▸ AIM OF THE TASK
The full set of entries should be repeated without a single change.

(Stored data)
____

(* ===== verification/_CoqProject ===== *)
-Q . S2P
Prelude.v
PyText.v
PyFloat.v
PyRepr.v
PyIO.v
StrainReduce.v
ResultsFile.v
ResultsGui.v
ColumnExtractor.v
Barfiber.v
BarfiberAcc.v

____

▸ SOLUTION TO THE EXERCISE
(* ===== verification/_CoqProject ===== *)
-Q . S2P
Prelude.v
PyText.v
PyFloat.v
PyRepr.v
PyIO.v
StrainReduce.v
ResultsFile.v
ResultsGui.v
ColumnExtractor.v
Barfiber.v
BarfiberAcc.v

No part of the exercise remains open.